Two former Barclays executives will pay fines as well.
The bank last month reported a £1.9bn loss for 2017 after U.S. tax reforms and an accounting write-down from the sale of its Africa businesses resulted in big one-off charges. KBW's Firth called RBS the "poster child" for the RMBS scandal, estimating that bank's settlement will reach $9 billion.
With the settlement now in the rear-view mirror, Barclays said it plans to pay a 6.5 pence dividend for 2018. Then-Attorney General Loretta Lynch lashed out at the bank.
The Justice Department originally sued Barclays and several of its US affiliates in late 2016 over the sale of risky mortgage-backed securities.
But Barclays vowed to fight the lawsuit, saying it had an obligation to its shareholders to defend itself against "unreasonable allegations and demand".
The two former Barclays executives named as defendants in the suit are Paul Menefee, who was the lender's head banker on its subprime RMBS securitisations, and John Carroll, who served as head trader for subprime loan acquisitions.
The law firm representing Carroll echoed similar statements.
Jes Staley, Barclays chief executive, hailed the "fair and proportionate settlement".
Menefee agreed to settle the case so he could put the matter behind him, his attorneys said in a statement. Glen McGorty, a lawyer for Carroll, said Carroll is "pleased that the government has relented in its efforts to prove wrongdoing where none exists".

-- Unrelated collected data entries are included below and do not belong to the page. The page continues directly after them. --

Lemma telling_marks (c : shallow_code (W := W) tt_outcome) m w o m' w' :
  c m w = ([], w', Finishes o m') ->
  exists evs, telling c m w = (evs, w', Finishes tt m') /\ fold_left mark evs OK = o.
Proof. intros E. unfold telling. rewrite E. eexists. split; [reflexivity|]. by destruct o. Qed.

Lemma plain_verdict name T flags o m w :
  ends_with o T -> stateless m ->
  exists m' w', bare_verdict (mk_testcase name (plain_test T) flags None) m w = (Finishes o m', w') /\ stateless m'.
Proof.
  intros HT Hm. unfold bare_verdict, env_verdict, plain_test. cbn [tc_setup tc_fn].
  destruct (HT (mk_process (w, sm_got_fatal_err m) (sm_disabled m) (sm_handler m))) as (s' & E).
  destruct (telling_marks (in_process (fun m => do o <- T; ret (o, sm_state m, sm_global m))) m w o
    (mk_shallow_mem (sm_state m) (sm_global m) (snd (world s')) (disabled_cpu_capabilities s') (ottery_fatal_handler s'))
    (fst (world s'))) as (evs & -> & <-).
  { unfold in_process. by rewrite (bind_Ret _ _ _ _ _ E). }
  do 2 eexists. split; [reflexivity|exact Hm].
Qed.

(** The set-up: a state, whatever became of its initialization, or none. *)
Lemma setup_runs flags m w :
  stateless m -> exists m' w', shallow_setup state_addr flags m w = ([], w', Finishes SetupEnv m') /\
    if has flags OT_ENABLE_STATE then exists st nolock, sm_state m' = Some (st, nolock) else stateless m'.
Proof.
  intros Hm. unfold shallow_setup, in_process. rewrite Hm. set (s := mk_process _ _ _).
  destruct (has flags OT_ENABLE_STATE); [|by do 2 eexists].
  unfold ottery_get_sizeof_state, ottery_get_sizeof_state_nolock. rewrite Z.eqb_refl. cbn [negb].
  destruct (has flags OT_ENABLE_STATE_NOLOCK).
  - destruct (init_expected (Initializes := state_initializes state_addr false Hstate) zero_state None s 0)
      as (st & s' & E & _); [done|done|done|by apply expected_success; [..|exact um_urandom|]|].
    unfold ottery_st_init_nolock. rewrite (bind_Ret _ _ _ _ _ E). do 2 eexists. split; [reflexivity|]. by do 2 eexists.
  - destruct (init_expected (Initializes := state_initializes state_addr true Hstate) zero_state None s 0)
      as (st & s' & E & _); [done|done|done|by apply expected_success; [..|exact um_urandom|]|].
    unfold ottery_st_init. rewrite (bind_Ret _ _ _ _ _ E). do 2 eexists. split; [reflexivity|]. by do 2 eexists.
Qed.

USA federal authorities have faced public outrage and hostile scrutiny from lawmakers over the perceived failure to bring criminal cases against any senior bank executives for their roles in sparking the crisis - despite a Justice Department finding that industry practices involved widespread fraudulent conduct.
Saying the case against their client "should never have been brought", defense lawyers Barry Berke and Dani James said Menefee "worked tirelessly, diligently and in good faith at all times on behalf of Barclays and its investors".